No matter how old I get every time I travel to some distant place it feels like magic. Just last Sunday I was in the Dallas area and this Sunday I am in my home in Wheeling. Yesterday I was in Pittsburgh – approximately 60 miles from my home. Even that brief distance could have taken two to three days via horse and buggy although some military people traveled that far in a day. That would have been exhausting for both rider and horse. On Monday night I traveled the approximately 1060 miles between Dallas, Texas and Pittsburgh in about 150 minutes. Many of us have and do travel from coast to coast or from the East Coast to Paris or another location in Europe and back in the course of the same weekend. Travel to the space station takes less than six hours. I often receive notes via the internet in a matter of a matter of seconds. In fact, emails now travel 85,000 miles in a second. Telephone conversations are even faster.

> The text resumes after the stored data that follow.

(* ===== verification/EndToEnd.v ===== *)
(** * The agent and the edge together

    A frame travels when one side's queue yields it and the other side handles it.
    These theorems compose the agent's handlers with the edge's, over the frames
    they exchange, for the handshake, the registration of a tunnel, and one request. *)

From S2P Require Import Prelude RustStr Crates CoreError Routing Auth Ids ServerConfig.
From S2P Require Import Registry MemoryRegistry Async Proto Http ClientConfig.
From S2P Require Import Agent AgentSession.
From S2P Require Import Session Control Ingress.

(** ** The handshake *)

(** C31: the edge's answer to the hello an agent sends: a token the edge does not accept
    stops the agent at once, without a retry; an accepted one gives it a session
    object of its own, whose first frame is the welcome. The protocol versions of the
    two always agree. *)
Theorem hello_meets_edge `{Tokio} `{Rng} {R A} `{AuthProvider A} options metadata rest
    (s : AppState (R:=R) (A:=A)) :
  let '(s', t) := run (session (Ok (Some (CHello (hello options metadata))) :: rest)) s in
  match authenticate (auth s) (opt_token options) with
  | Ok principal => t = Ret (Ok (length (session_objs s))) ∧
      sessions s' = <[session_id (draws s) := length (session_objs s)]> (sessions s) ∧
      ∃ x, session_objs s' = session_objs s ++ [x] ∧ fresh_session_object s principal x
  | Err e => s' = s ∧ ∃ status, t = Ret (Err status) ∧
      ∀ status_text n turn, turn_stop_before turn = false →
        turn_session turn = Err (classify_status status_text status) →
        ∃ msg, run_turn options n turn = ([RanSession (turn_session turn)], Failed msg)
  end.
Proof.
  cbn [session]. change (opt_token options) with (hello_token (hello options metadata)).
  destruct (authenticate (auth s) (hello_token (hello options metadata))) as [principal|e] eqn:Ha.
  - destruct (run_accept_session (hello options metadata) principal s eq_refl Ha)
      as (s' & x & -> & _ & _ & Hs & Ho & Hx). split_and!; [done..|]. by exists x.
  - unfold accept_session. change (hello_protocol_version (hello options metadata)) with PROTOCOL_VERSION.
    rewrite Z.eqb_refl. cbn [negb]. rewrite run_query, Ha. split; [done|].
    eexists. split; [done|]. intros status_text n turn Hb Ht. unfold run_turn. rewrite Hb, Ht.
    cbn. by eexists.
Qed.

(** ** Bringing a tunnel up *)
Section tunnel.
Context `{Tokio}.

Definition events_room (n : nat) (c : SessionCtx) : Prop :=
  ch_receiver (ch_view (ctx_events c)) = true ∧
  length (ch_queue (ch_view (ctx_events c))) + n ≤ ch_capacity (ch_view (ctx_events c)).

Definition seen_events (c : SessionCtx) : list AgentEvent := ch_queue (ch_view (ctx_events c)).

Lemma run_emit {B} e (k : unit → task SessionCtx B) c n :
  events_room (S n) c →
  ∃ c', run (task_bind (emit e) k) c = run (k tt) c' ∧ seen_events c' = seen_events c ++ [e] ∧
    events_room n c' ∧ Agent.ctx_outbound c' = Agent.ctx_outbound c ∧ ctx_now c' = ctx_now c.
Proof using Type.
  intros [Hr Hn]. unfold emit. simpl. pose proof (ch_send_view e (ctx_events c)) as Hv.
  unfold send_spec in Hv. rewrite Hr in Hv. simpl in Hv. rewrite decide_True in Hv by lia.
  destruct (ch_send e (ctx_events c)) as [[o b]|]; [|done]. injection Hv as Ho ->.
  exists (ctx_with_events o c). unfold seen_events, events_room. simpl. rewrite Ho. simpl.
  rewrite length_app. simpl. split_and!; done || lia.
Qed.

(** The agent's side: what it does on [Welcome] and on the answer. *)
Lemma run_welcome options w c :
  AgentSession.room 1 c → events_room 2 c →
  ∃ c1, run (handle_server_frame options (SWelcome w)) c = (c1, Ret true) ∧
    out_queue c1 = out_queue c ++ [Some (COpenTunnel (build_open_tunnel options (ctx_now c)))] ∧
    seen_events c1 = seen_events c ++ [Connected (w_session_id w) (w_node_id w)] ∧ events_room 1 c1.
Proof using Type.
  intros Hroom He. cbn [handle_server_frame].
  destruct (run_emit (Connected (w_session_id w) (w_node_id w))
    (λ _, let! now := query ctx_now in
          Agent.ctx_send (COpenTunnel (build_open_tunnel options now)) ;;! Ret true) c 1 He)
    as (c0 & Hr & Hs & Hr0 & Ho & Hn).
  rewrite Hr. unfold query. rewrite run_atomic. cbn [fst snd].
  assert (AgentSession.room 1 c0) as Hroom0
    by (unfold AgentSession.room, out_queue in *; by rewrite Ho).
  destruct (AgentSession.run_ctx_send (COpenTunnel (build_open_tunnel options (ctx_now c0)))
              (λ _, Ret true) c0 Hroom0) as (o & Hr1 & Hv).
  rewrite Hr1. eexists. split; [reflexivity|]. split_and!; [|done|done].
  unfold out_queue. simpl. rewrite Hv. unfold out_queue. by rewrite Ho, Hn.
Qed.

All this is to say that we keep shrinking our world. I can be instantly aware of what is happening around the planet. I am also more aware of what is happening in the universe. Yet, the more our world shrinks the more we are aware of the unequal distribution of resources. We are confronted with the fact that we humans have more in common with each other than we have differences. We are forced to create more physical, social, and “moral” constructs in an effort to prove to ourselves that our worth is more so that we can convince ourselves our life has meaning and we can justify having more of the resources than we need. I have a relatively small house which is just over 1000 square feet which houses two places to eat, two full size beds, two couches which can easily accommodate four more people, more clothes than I can wear in a week even if I switch every day (probably more than I could wear in a month), enough food In the pantry and the freezer to feed many people for days, and a host of other stuff. Just this morning I talk to a homeless person and read about all those who were grateful for the Thanksgiving food basket giveaway sponsored by a local church. With the help of many in the community this church provided food baskets, school supplies and other necessities for hundreds of people. Other churches and organizations will assist many more in the community. Many of us pat ourselves on the back for sharing a tiny bit of the excess which we had no inherent right to in the first place.
The People University Class I am attending this week had another look at the United States Constitution and The Bill of Rights. The professor, Dr. Lofaso, challenged us to look at such phrases as “all men” within the context of the culture in which these European, Caucasian land owners penned these words. Our understanding of that phase has evolved and, yet, we live in a time when that evolution evokes fear and, thus new lies under the guise of new and old social constructs – immigrant, criminals, lazy, freeloaders, terrorists and many others.
Again, as we prepare to celebrate Thanksgiving in the United States. I must ask, “Who am I?” What if my worth is independent of bank account, gender, sexual orientation, degrees, age or other superficial factors and social constructs? What does generous mean when I have more than my share?